Genetic variation among domestic dog breeds is a determining factor in physiological traits, behavioral characteristics, and susceptibility to hereditary diseases. While conventional genomic approaches provide biological insights, mathematical modeling offers an innovative perspective to systematically analyze DNA variability and predict cross-breed genetic outcomes. This study proposes an interdisciplinary framework combining genetics, matrix theory, and mathematical optimization to investigate DNA connections among multiple dog breeds.

DNA sequence datasets were numerically encoded into binary matrix structures to represent nucleotide patterns. Linear algebraic techniques, including eigenvalue decomposition and vector space mapping, were applied to identify dominant genetic markers and quantify inter-breed genetic similarity. A predictive mathematical model was formulated to simulate genetic inheritance patterns, enabling estimation of potential outcomes in cross-breeding scenarios. Model validation was performed using comparative genomic references and statistical error minimization methods.

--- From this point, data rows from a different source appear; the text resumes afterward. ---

Lemma is_new_state_at (k : nat) :
  is_new (state_at k) = Ok (negb (k =? 1)%nat).
Proof.
  destruct k as [|k]; [reflexivity|].
  destruct (is_new_total (state_at (S k))) as [[E _] | [p [B N]]].
  - pose proof (back_stored_upto (S k) ltac:(lia)) as B.
    cbn [state_at fibonacci] in E. rewrite E in B. discriminate.
  - rewrite N. cbn [state_at fibonacci current] in *.
    rewrite back_stored_upto in B by lia. injection B as <-.
    destruct k as [|k]; [reflexivity|].
    pose proof (F_strict (S (S k)) ltac:(lia)).
    replace (F (S (S k)) =? F (S (S (S k)))) with false
      by (symmetry; apply Z.eqb_neq; lia).
    reflexivity.
Qed.

Lemma loop_body_state_at (k : nat) :
  (S (S k) <= 46)%nat -> loop_body (state_at k) = Ok (state_at (S k)).
Proof.
  intros Hk. unfold loop_body. rewrite is_new_state_at. cbn [bind].
  unfold state_at. cbn [fibonacci previous current stored_upto].
  f_equal. f_equal.
  - now destruct (k =? 1)%nat.
  - unfold int_add. rewrite <- F_rec. apply wrap_int_id.
    pose proof (F_nonneg (S k)) as [_ N].
    pose proof (F_mono (S (S k)) 46 Hk) as M. rewrite F_46 in M.
    unfold in_int_range, INT_MIN, INT_MAX, FIB_46 in *. lia.
Qed.

(** Below [FIB_46] the run from iteration [k] goes through the states
    [state_at k], ..., [state_at (n - 1)] and leaves [state_at n], where
    [n] is the first index with [limit < F (n + 1)]. *)
Lemma exact_run (limit : Z) :
  limit < FIB_46 ->
  forall (d k : nat),
    (k + d = 45)%nat ->
    exists n : nat,
      (k <= n <= 45)%nat /\
      generate_loop (S (n - k)) limit (state_at k) = Ok (state_at n) /\
      iterations (S (n - k)) limit (state_at k) =
        map state_at (seq k (n - k)) /\
      limit < F (S n) /\
      (forall j, (k <= j < n)%nat -> F (S j) <= limit).
Proof.
  intros Hlim. induction d as [|d IH]; intros k Hk.
  - exists k. assert (k = 45%nat) as -> by lia.
    assert ((current (state_at 45) <=? limit) = false) as G
      by (apply Z.leb_gt; cbn [state_at current]; rewrite F_46; exact Hlim).
    replace (45 - 45)%nat with 0%nat by lia.
    rewrite (generate_loop_exit _ _ _ G), (iterations_exit _ _ _ G).
    repeat apply conj; try lia; try reflexivity.
    now rewrite F_46.
  - destruct (current (state_at k) <=? limit) eqn:G.
    + pose proof (loop_body_state_at k ltac:(lia)) as E.
      destruct (IH (S k) ltac:(lia)) as [n [Hn [R [I [X B]]]]].
      exists n. replace (S (n - k)) with (S (S (n - S k))) by lia.
      rewrite (generate_loop_enter _ _ _ _ G E), (iterations_enter _ _ _ _ G E).
      repeat apply conj; try lia; try exact R; try exact X.
      * rewrite I. replace (S (n - S k)) with (S (n - S k))%nat by lia.
        replace (n - k)%nat with (S (n - S k)) by lia. reflexivity.
      * intros j Hj. destruct (Nat.eq_dec j k) as [-> | Hne].
        -- apply Z.leb_le in G. exact G.
        -- apply B. lia.
    + exists k. replace (k - k)%nat with 0%nat by lia.
      rewrite (generate_loop_exit _ _ _ G), (iterations_exit _ _ _ G).
      repeat apply conj; try lia; try reflexivity.
      apply Z.leb_gt in G. exact G.
Qed.

(** The whole run from [init], for any fuel above the number [n] of
    iterations. *)
Lemma exact_generate (limit : Z) :
  1 <= limit < FIB_46 ->
  exists n : nat,
    (2 <= n <= 45)%nat /\
    F n <= limit < F (S n) /\
    forall fuel : nat,
      (n < fuel)%nat ->
      generate_loop fuel limit init = Ok (state_at n) /\
      iterations fuel limit init = map state_at (seq 0 n).
Proof.
  intros [H1 H2].
  destruct (exact_run limit H2 45 0 eq_refl) as [n [Hn [R [I [X B]]]]].
  rewrite Nat.sub_0_r, state_at_0 in *.
  assert (2 <= n)%nat as Hn2.
  { destruct n as [|[|n]]; [cbn in X; lia | cbn in X; lia | lia]. }
  exists n. split; [lia|]. split.
  - split; [|exact X]. destruct n as [|n]; [lia|]. apply B. lia.
  - intros fuel Hf. assert (S n <= fuel)%nat as L by lia. split.
    + exact (generate_loop_fuel_mono _ _ _ _ _ R L).
    + now rewrite (iterations_fuel_mono _ _ _ _ _ R L).
Qed.

Lemma stored_upto_closed (k : nat) :
  (2 <= k)%nat -> stored_upto k = map F (seq 2 (k - 1)).
Proof.
  induction k as [|k IH]; [lia|]. intros H.
  destruct (Nat.eq_dec k 1) as [-> | Hne]; [reflexivity|].
  cbn [stored_upto]. replace (k =? 1)%nat with false
    by (symmetry; apply Nat.eqb_neq; exact Hne).
  rewrite IH by lia. unfold Vec.push_back.
  replace (S k - 1)%nat with (S (k - 1)) by lia.
  rewrite seq_S, map_app. cbn [map].
  now replace (2 + (k - 1))%nat with (S k) by lia.
Qed.

(** Two runs that end made the same iterations. *)
Lemma iterations_complete (limit : Z) (f1 f2 : nat) (s s1 s2 : locals) :
  generate_loop f1 limit s = Ok s1 ->
  generate_loop f2 limit s = Ok s2 ->
  iterations f1 limit s = iterations f2 limit s.
Proof.
  intros H1 H2. destruct (Nat.le_ge_cases f1 f2) as [L | L].
  - symmetry. exact (iterations_fuel_mono _ _ _ _ _ H1 L).
  - exact (iterations_fuel_mono _ _ _ _ _ H2 L).
Qed.
(** C5.  An ['L'] or ['w'] command with nothing but separators after the
    command character is answered with a reply that contains ["error"],
    and the operation is not attempted: nothing else is called (neither
    [set_VREF_on] nor [set_VREF_off]), the reference registers are
    untouched, and after the call the LED and the override flag have the
    values they had before it.  The state before the call is one in which
    the LED follows the override flag, as it does in every state the
    program reaches (C9). *)
Theorem C5_missing_argument_is_an_error
  (st : state) (cmdStr : Z) (c : ascii) (tail : list ascii) :
  length (bufB st) = Z.to_nat NBUFB ->
  led_inv st ->
  c_str_at (bufA st) cmdStr = Some (c :: tail) ->
  c = "L"%char \/ c = "w"%char ->
  Forall (fun x => mem_char x sep_tok = true) tail ->
  exists st' reply,
    interpret_RS485_command st cmdStr = Some st' /\
    calls st' = calls st ++ [Call_uart1_putstr reply] /\
    contains (chars "error") reply = true /\
    GREENLED st' = GREENLED st /\
    override_led st' = override_led st /\
    vref st' = vref st.
Proof.
  intros Hb Hinv Hstr Hc Hsep.
  destruct (c_str_at_Z _ _ _ Hstr) as (cmd & -> & Hat).
  pose proof (cstr_at_load _ _ _ Hat) as Hload. cbn [hd] in Hload.
  pose proof (cstr_at_tail _ _ _ _ Hat) as Htail.
  assert (Hb1 : length (bufB (activity_led st 1)) = 268%nat)
    by now rewrite activity_led_bufB.
  rewrite <- (activity_led_bufA st 1) in Htail.
  assert (Hnone : first_token tail = None).
  { unfold first_token. now rewrite skip_seps_all. }
  destruct Hc as [-> | ->].
  - destruct (case_L_ok _ cmd tail Hb1 Htail) as (st2 & E & P).
    rewrite Hnone in P.
    destruct (interpret_quiet st (Z.of_nat cmd) "L"%char st2 _ _ Hinv Hload E P)
      as (st' & E' & P1 & P2 & P3 & P4 & _).
    destruct (activity_led_post st 1) as (_ & _ & _ & J4 & _).
    exists st', text_L_error. repeat split; try assumption; congruence.
  - destruct (case_w_ok _ cmd tail Hb1 Htail) as (st2 & E & P).
    rewrite Hnone in P.
    destruct (interpret_quiet st (Z.of_nat cmd) "w"%char st2 _ _ Hinv Hload E P)
      as (st' & E' & P1 & P2 & P3 & P4 & _).
    destruct (activity_led_post st 1) as (_ & _ & _ & J4 & _).
    exists st', text_w_error. repeat split; try assumption; congruence.
Qed.

Lemma C5_witness :
  exists st' reply,
    interpret_RS485_command
      (set_bufA (reset_state (fun _ => 0)) (line_buffer (chars "/NL")))
      2 = Some st' /\
    calls st' = [Call_uart1_putstr reply] /\
    contains (chars "error") reply = true /\
    GREENLED st' = 0 /\ override_led st' = 0 /\
    vref st' = vref (reset_state (fun _ => 0)).
Proof.
  apply (C5_missing_argument_is_an_error
           (set_bufA (reset_state (fun _ => 0)) (line_buffer (chars "/NL")))
           2 "L"%char []);
    [reflexivity | reflexivity | reflexivity | now left | constructor].
Defined.

(** ** Round trip through the extractor *)

Section RoundTrip.

Implicit Types (a rest : list ascii) (c x : ascii).

Lemma index_of_app_first c a rest :
  ~ In c a -> index_of c (a ++ c :: rest) = Some (length a).
Proof.
  induction a as [|x a IH]; intros Hn; cbn [app index_of length].
  - now rewrite Ascii.eqb_refl.
  - destruct (Ascii.eqb_spec x c) as [->|_].
    + exfalso. apply Hn. now left.
    + rewrite IH; [reflexivity|]. intros Hi. apply Hn. now right.
Qed.

Lemma spec_extract_encode a rest n :
  nul_free a -> ~ In "!"%char a ->
  (length (encode a) <= n)%nat ->
  spec_extract (encode a ++ rest) n = Some a.
Proof.
  intros Hf Hn Hlen. unfold spec_extract.
  assert (Ev : exists tl, until_nul (firstn n (encode a ++ rest)) =
                 "/"%char :: MYID :: a ++ "!"%char :: tl).
  { rewrite firstn_app.
    rewrite firstn_all2 by exact Hlen.
    unfold encode. cbn [app].
    change ("/"%char :: MYID :: (a ++ ["!"%char]) ++
            firstn (n - length ("/"%char :: MYID :: a ++ ["!"%char])) rest)
      with (["/"%char; MYID] ++ (a ++ ["!"%char]) ++
            firstn (n - length ("/"%char :: MYID :: a ++ ["!"%char])) rest).
    rewrite until_nul_app by (repeat constructor; discriminate).
    rewrite <- app_assoc, until_nul_app by exact Hf.
    cbn [app until_nul]. change (is_nul "!") with false. cbv iota.
    eexists. reflexivity. }
  destruct Ev as [tl ->].
  cbn [index_of]. change (Ascii.eqb "/" "/") with true. cbv iota.
  cbn [skipn index_of]. change (Ascii.eqb "/" "!") with false.
  change (Ascii.eqb MYID "!") with false. cbv iota.
  rewrite index_of_app_first by exact Hn. cbn [option_map nth_error].
  change (Ascii.eqb MYID MYID) with true. cbv iota.
  f_equal. replace (S (S (length a)) - 2)%nat with (length a) by lia.
  cbn [Nat.add skipn].
  rewrite firstn_app, firstn_all, Nat.sub_diag. cbn [firstn]. apply app_nil_r.
Qed.

End RoundTrip.

(** C6 as it is stated fails: a payload that holds ['!'] does not come
    back; the extractor ends the frame at the first ['!']. *)
Lemma C6_counterexample :
  ~ (forall a : list ascii,
       exists buf' p,
         trim_RS485_command (encode a) (Z.of_nat (length (encode a)))
           = Some (buf', p) /\
         c_str_at buf' p = Some a).
Proof.
  intros H. destruct (H (chars "L 1!")) as (buf' & p & E & Hc).
  vm_compute in E. inversion E; subst buf' p. vm_compute in Hc. discriminate Hc.
Qed.

(** C6, amended.  For every payload [a] that holds neither ['!'] nor a zero
    byte, the frame ['/'] ['N'] [a] ['!'], alone or followed by other
    bytes in a buffer of at most 80 bytes, is decoded by the extractor to
    [a] unchanged. *)
Theorem C6_round_trip (a rest : list ascii) :
  nul_free a ->
  ~ In "!"%char a ->
  Z.of_nat (length (encode a ++ rest)) <= NBUFA ->
  exists buf',
    trim_RS485_command (encode a ++ rest)
      (Z.of_nat (length (encode a ++ rest))) = Some (buf', 2) /\
    c_str_at buf' 2 = Some a.
Proof.
  intros Hf Hn _.
  pose proof (trim_correct (encode a ++ rest)
                (Z.of_nat (length (encode a ++ rest)))) as H.
  rewrite Nat2Z.id in H.
  rewrite spec_extract_encode in H;
    [| exact Hf | exact Hn | rewrite length_app; lia].
  destruct H as (s & Hs & _ & Ht & Hsk & _);
    [unfold encode; cbn [app length]; lia | lia |].
  assert (s = 0%nat) as ->.
  { rewrite firstn_all in Hs. unfold encode in Hs. cbn [app until_nul] in Hs.
    change (is_nul "/") with false in Hs. cbn [index_of] in Hs.
    change (Ascii.eqb "/" "/") with true in Hs. now inversion Hs. }
  eexists. split; [exact Ht|].
  change 2 with (Z.of_nat (0 + 2)). rewrite c_str_at_nat, Hsk.
  now apply c_str_app.
Qed.

Lemma C6_witness :
  exists buf',
    trim_RS485_command (encode (chars "w 128,1") ++ [NUL; "x"%char])
      (Z.of_nat (length (encode (chars "w 128,1") ++ [NUL; "x"%char])))
      = Some (buf', 2) /\
    c_str_at buf' 2 = Some (chars "w 128,1").
Proof.
  apply (C6_round_trip (chars "w 128,1") [NUL; "x"%char]).
  - now apply nul_freeb_spec.
  - cbn. intuition discriminate.
  - unfold NBUFA. cbn. lia.
Defined.

(** ** Reply framing *)

Section ReplyLengths.

Implicit Types (l s tail acc : list ascii) (c : ascii) (st : state).







End ReplyLengths.
(** X10.  [disconnect()] from any state leaves the manager disconnected,
    without role, room code, channel or peer; a [send] after it transmits
    nothing and logs the warning; and a second [disconnect()] changes
    nothing further and closes or destroys nothing again. *)
Theorem X10_disconnect_tears_everything_down (n : t) :
  let n' := fst (disconnect n) in
  status n' = disconnected /\ isHost n' = false /\ roomCode n' = ""
  /\ connection n' = None /\ peer n' = None /\ isConnected n' = false
  /\ (forall sendThrows message,
        send sendThrows message n'
        = (n', [ConsoleWarn "Cannot send message: connection not open"]))
  /\ fst (disconnect n') = n'
  /\ (forall e, In e (snd (disconnect n')) -> e = OnStatusChange disconnected).
Proof.
  cbv zeta. rewrite !disconnect_state.
  repeat split.
  - destruct (pingIntervalId n) as [i|]; [destruct (i =? 0)%Z eqn:E|]; cbn;
      rewrite ?E; reflexivity.
  - intros e. unfold disconnect, stopPingInterval, updateStatus. cbn.
    destruct (pingIntervalId n) as [i|]; [destruct (i =? 0)%Z eqn:E|]; cbn;
      rewrite ?E; cbn; destruct (onStatusChangeCallback n); cbn;
      intuition congruence.
Qed.

(** X11.  [isConnected()] is a sufficient guard for [send]: whenever it
    holds, [send] hands the message to the transport and logs nothing
    (unless the transport itself raises). *)
Theorem X11_isConnected_guards_send (message : NetworkMessage) (n : t) :
  isConnected n = true -> send false message n = (n, [ConnectionSend message]).
Proof.
  unfold isConnected. intros H. apply andb_prop in H as [_ Hopen].
  now rewrite send_trace, Hopen.
Qed.
(** ** Question answering *)

Definition is_none (v : pyval) : bool :=
  match v with PyNone => true | _ => false end.

(** Lines 147-153: the document and the score of passage [i]. *)
Definition resolve_context (i : nat) (context context_score : pyval)
  : result (pyval * pyval) :=
  match context with
  | PyList _ =>
      match context_score with
      | PyList _ =>
          context_doc_i <- getitem_int context (Z.of_nat i) ;;
          context_score_i <- getitem_int context_score (Z.of_nat i) ;;
          Ok (context_doc_i, context_score_i)
      | _ => Err AssertionError
      end
  | _ =>
      Ok (if is_none context then PyStr "" else context,
          if is_none context then PyInt 1 else context_score)
  end.

(** Lines 156-183: the prediction of one answer record. *)
Definition answer_prediction (context_doc_i context_score_i answer : pyval)
  : result Prediction :=
  answer_str <- getitem_str answer "answer" ;;
  let answer_str :=
    if negb (py_truthy answer_str) then PyStr "No answer found."
    else answer_str in
  answer_score <- getitem_str answer "score" ;;
  let prediction_score := answer_score in
  prediction_output <- PredictionOutput_init answer_str answer_score ;;
  prediction_documents <-
    (if py_truthy context_doc_i
     then (start <- getitem_str answer "start" ;;
           end_ <- getitem_str answer "end" ;;
           d <- PredictionDocument_init
                  [("document", context_doc_i);
                   ("span", PyList [start; end_]);
                   ("score", context_score_i)] ;;
           Ok [d])
     else Ok []) ;;
  Prediction_init prediction_score prediction_output prediction_documents.

Definition enumerate {A : Type} (l : list A) : list (nat * A) :=
  combine (seq 0 (length l)) l.

(** Lines 146-183: the predictions of passage [i]. *)
Definition passage_predictions (context context_score : pyval)
  (ia : nat * pyval) : result (list Prediction) :=
  '(context_doc_i, context_score_i) <-
     resolve_context (fst ia) context context_score ;;
  rows <- py_iter (snd ia) ;;
  mapM (answer_prediction context_doc_i context_score_i) rows.

Definition from_question_answering (model_api_output context context_score : pyval)
  : result QueryOutput :=
  answers <- getitem_str model_api_output "answers" ;;
  passages <- py_iter answers ;;
  predictions <- mapM (passage_predictions context context_score)
                      (enumerate passages) ;;
  QueryOutput_init (concat predictions).

End Models.


(** * Vocabulary of the properties *)

(** ** Ranking keys *)

Local Open Scope Q_scope.

(** [a == b], [a < b] and [a <= b] on floats, as propositions: none
    holds of NaN. *)
Definition float_eq (a b : pyfloat) : Prop :=
  match a, b with
  | Finite x, Finite y => x == y
  | _, _ => False
  end.

Definition float_lt (a b : pyfloat) : Prop :=
  match a, b with
  | Finite x, Finite y => x < y
  | _, _ => False
  end.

Results revealed that matrix-based classification accurately differentiated dog breeds with characteristic phenotypic traits. Eigenvalue distribution patterns indicated significant clustering around genes associated with immunity and neurological behavior. The predictive model demonstrated high reliability, with simulation accuracy exceeding 93% in identifying probable trait inheritance. Experimental simulations suggested a potential enhancement of 15–18% in genetically inherited health-related markers under controlled breeding strategies.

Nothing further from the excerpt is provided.